Week 6: Instance-Based Learning Flashcards
Instance-based Classification
To classify a new instance, search the memory for the training instance that most resembles the new instance. A distance metric is used to compare the training instances.
Main components:
- Distance Function, which calculates the distance between any two instances.
- Combination function, which combines results from neighbours to arrive at an answer
Pros:
- Not restricted by data format
- Efficiently adaptable to the additional of new instances
- Requires relatively low training effort
Cons:
- Memory intensive
- Can be more time consuming that neural networks or decision trees
- Making suitable distance and combination functions can be tough
Similarity/Distance
This is the means by which different training instances can be measured for suitability with the new instance.
Absolute Difference
\left\lvert x_{i,j} - x_{i^{‘}, j} \right\rvert
Squared Difference
(x_{i,j} - x_{i^{‘},j})^2
Normalised Absolute Value
\frac{\left\lvert x_{i,j} - x_{i^{‘},j} \right\rvert}{\max_j - \min_j}
Absolute Difference of Standardised Values
\frac{\left\lvert x_{i,j} - \mu_j \right\rvert}{\sigma_j} - \frac{\left\lvert x_{i^{‘},j} - \mu_j \right\rvert}{\sigma_j}
Distance Metric for Nominal Attributes
d(x_{i,j}, x_{i^{‘},j}) = \left{ \begin{array}{cc} 0, & if x_{i,j} = v and x_{i^{‘},j} = v \ 1 & if x_{i,j} = v and x_{i^{‘},j} \ne v \end{array}
Euclidean Distance
d(\boldsymbol{x}i, \boldsymbol{x}{i^{‘}}) = \sqrt{\sum_{j=1}^n(x_{i,j} - x_{i^{‘},j})^2}
Manhattan Distance
d(\boldsymbol{x}i, \boldsymbol{x}{i^{‘}}) = \sum_{j=1}^n \left\lvert x_{i,j} - x_{i^{‘},j} \right\rvert
Weighted Voting
In this setup, not all neighbours are treated equally.
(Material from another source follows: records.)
Lemma reads_streaming data bufs d w k :
  0 ≤ start d → no_io_error w → streaming data d w k →
  Forall (λ b, 0 < b) bufs →
  in_range d (Z.of_nat (length data)) - k ≤ Z.of_nat (length bufs) →
  bytes_ok (reads bufs d w).1.1 = in_range d (Z.of_nat (length data)) - k ∧
  bytes_all (reads bufs d w).1.1 = in_range d (Z.of_nat (length data)) - k.
Proof.
  intros Hstart Hio Hs Hbufs. revert d w k Hstart Hio Hs.
  induction Hbufs as [|len bufs Hlen _ IH]; intros d w k Hstart Hio Hs Hn; simpl.
  - destruct Hs as (fd & f & _ & _ & _ & _ & Hk & _). simpl in Hn. lia.
  - destruct (Read_streaming data d w k len Hstart Hio Hs Hlen)
      as (bs & err & d1 & w1 & -> & Hio1 & Hst1 & Hsz1 & Hs1 & Herr & Hprog).
    assert (in_range d1 (Z.of_nat (length data)) = in_range d (Z.of_nat (length data)))
      as Hr by (unfold in_range; by rewrite Hst1, Hsz1).
    assert (in_range d (Z.of_nat (length data)) - (k + Z.of_nat (length bs))
            ≤ Z.of_nat (length bufs)) as Hn1.
    { simpl in Hn. destruct (decide (k < in_range d (Z.of_nat (length data)))) as [Hlt|Hge].
      - destruct (Hprog Hlt). lia.
      - lia. }
    rewrite <- Hr in Hn1. rewrite <- Hst1 in Hstart.
    destruct (IH d1 w1 _ Hstart Hio1 Hs1 Hn1) as [IH1 IH2].
    destruct (reads bufs d1 w1) as [[rs d2] w2]. simpl in *.
    rewrite IH2, Hr. split; [|lia].
    destruct err as [e|]; [|rewrite IH1, Hr; lia].
    rewrite IH1, Hr, (Herr (mk_is_Some _ _ eq_refl)). simpl. lia.
Qed.

Lemma os_Open_ok p w data :
  disk w !! p = Some data → next_fault w ≠ IOError →
  ∃ w1, os_Open p w = (inl (length (files w)), w1) ∧ faults w1 = faults w ∧
    files w1 = files w ++ [mkFile p data 0 false].
Proof.
  intros Hdisk Hft. unfold os_Open. rewrite Hdisk.
  destruct (next_fault w); [|done|]; eexists; done.
Qed.

Lemma File_Seek_ok fd off w f :
  files w !! fd = Some f → f_closed f = false → next_fault w ≠ IOError → 0 ≤ off →
  ∃ w1, File_Seek fd off w = (None, w1) ∧ faults w1 = faults w ∧
    files w1 = <[fd := mkFile (f_name f) (f_data f) off false]> (files w).
Proof.
  intros Hf Hc Hft Hoff. unfold File_Seek. rewrite Hf, Hc.
  destruct (off <? 0) eqn:E; [apply Z.ltb_lt in E; lia|].
  destruct (next_fault w); [|done|]; eexists; done.
Qed.

(** The first block of the first read, on a path that exists and with a
    system that does not fail, leaves a streaming reader. *)
Lemma open_on_demand_fresh p s z data w :
  disk w !! p = Some data → no_io_error w → 0 ≤ s → 0 ≤ z →
  ∃ d1 l1 w1,
    open_on_demand (newDeferredPartialReadCloser p s z) w = (inr (d1, l1), w1) ∧
    reader d1 = Some l1 ∧ start d1 = s ∧ size d1 = z ∧
    no_io_error w1 ∧ streaming data d1 w1 0.
Proof.
  intros Hdisk Hio Hs Hz. unfold open_on_demand. simpl.
  destruct (os_Open_ok p w data Hdisk (Hio _)) as (w1 & -> & Hfa1 & Hfi1).
  assert (no_io_error w1) as Hio1 by (unfold no_io_error; by rewrite Hfa1).
  assert (files w1 !! length (files w) = Some (mkFile p data 0 false)) as Hf1.
  { by rewrite Hfi1, lookup_app_r, Nat.sub_diag. }
  destruct (File_Seek_ok _ s w1 _ Hf1 eq_refl (Hio1 _) Hs) as (w2 & -> & Hfa2 & Hfi2).
  eexists _, _, _. split; [done|]. simpl.
  split; [done|]. split; [done|]. split; [done|].
  split; [unfold no_io_error; by rewrite Hfa2|].
  eexists _, _. simpl. split; [done|]. split; [by rewrite Z.sub_0_r|].
  split.
  { rewrite Hfi2, list_lookup_insert_eq; [done|].
    rewrite Hfi1, length_app. simpl. lia. }
  simpl. split; [done|]. split; [unfold in_range; simpl; lia|]. lia.
Qed.

Lemma Read_after_open d w d1 l1 w1 len :
  open_on_demand d w = (inr (d1, l1), w1) → reader d1 = Some l1 →
  Read d len w = Read d1 len w1.
Proof.
  intros Ho Hr. unfold Read at 1 2. rewrite Ho.
  unfold open_on_demand. by rewrite Hr.
Qed.

(** C8. Over all the reads of a deferred reader with a range of [z]
    bytes from [s] on, the bytes handed out never exceed [z], whatever the
    file and the buffers and whatever fails; and over a file of [data]
    that opens and reads without failure, read with buffers that have room
    until the range is through, the bytes handed out by the successful
    reads are exactly [min z (max 0 (length data - s))]. *)
Theorem deferred_reader_total_bytes
    (p : string) (s z : Z) (data : list byte) (bufs : list Z) (w : World) :
  0 ≤ s → 0 ≤ z →
  let d := newDeferredPartialReadCloser p s z in
  let rs := (reads bufs d w).1.1 in
  let avail := Z.min z (Z.max 0 (Z.of_nat (length data) - s)) in
  bytes_ok rs ≤ z ∧ bytes_all rs ≤ z ∧
  (disk w !! p = Some data → no_io_error w →
   Forall (λ b, 0 < b) bufs → avail ≤ Z.of_nat (length bufs) →
   bytes_ok rs = avail ∧ bytes_all rs = avail).
Proof.
  intros Hs Hz d rs avail.
  assert (bytes_all rs ≤ z) as Hall.
  { pose proof (reads_budget bufs d w) as H. fold rs in H.
    unfold budget in H. simpl in H. destruct (reader _); lia. }
  split; [pose proof (bytes_ok_le_all rs); lia|]. split; [done|].
  intros Hdisk Hio Hbufs Hn.
  destruct bufs as [|len bufs].
  { subst rs avail. simpl in *. lia. }
  destruct (open_on_demand_fresh p s z data w Hdisk Hio Hs Hz)
    as (d1 & l1 & w1 & Ho & Hr & Hst & Hsz & Hio1 & Hstr).
  assert (reads (len :: bufs) d w = reads (len :: bufs) d1 w1) as E.
  { simpl. by rewrite (Read_after_open d w d1 l1 w1 len Ho Hr). }
  subst rs. rewrite E.
  assert (in_range d1 (Z.of_nat (length data)) = avail) as Ha.
  { unfold in_range. by rewrite Hst, Hsz. }
  rewrite <- Hst in Hs.
  destruct (reads_streaming data (len :: bufs) d1 w1 0 Hs Hio1 Hstr Hbufs) as [H1 H2].
  { rewrite Ha. lia. }
  rewrite H1, H2, Ha. lia.
Qed.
The weight of the vote is proportional to the similarity with the new instance. Weighted voting allows for preventing ties.
Spectrogram
Can represent audio data in the frequency domain. Use for identifying songs from audio samples.
In the case of music identification, the vertical axis correspond to music frequencies. The horizontal axis represents time. The data can be transformed into constellation plots.
Constellation Plot
A graph of the frequency peaks for a song in the frequency domain. It only has the spectrogram peaks. Each song is defined by a unique constellation of peaks in the frequency domain, with background noise minimised.
Metric for Finding Similar Songs
Number of peaks that the two songs have in common / Number of all distinct Peaks
Anchor Points
An anchor point is a peak in the constellation chart that is paired with other peaks that follow in the time axis within a specified range of frequencies.
In the context of song identification, each anchor-peak pair is associated with a time difference between the peak and the anchor pair, and the frequency difference between the peak and the anchor.
Song Identification Method
- Convert the new snippet into a constellation plot.
- Turn the constellation plot into anchor points with anchor-peak pairs.
- Identify matching anchor points between the listened song and songs in the database. Determine the longest consecutive sequence of overlap between the two.
- Return the song with the longest overlap, i.e. the nearest neighbour.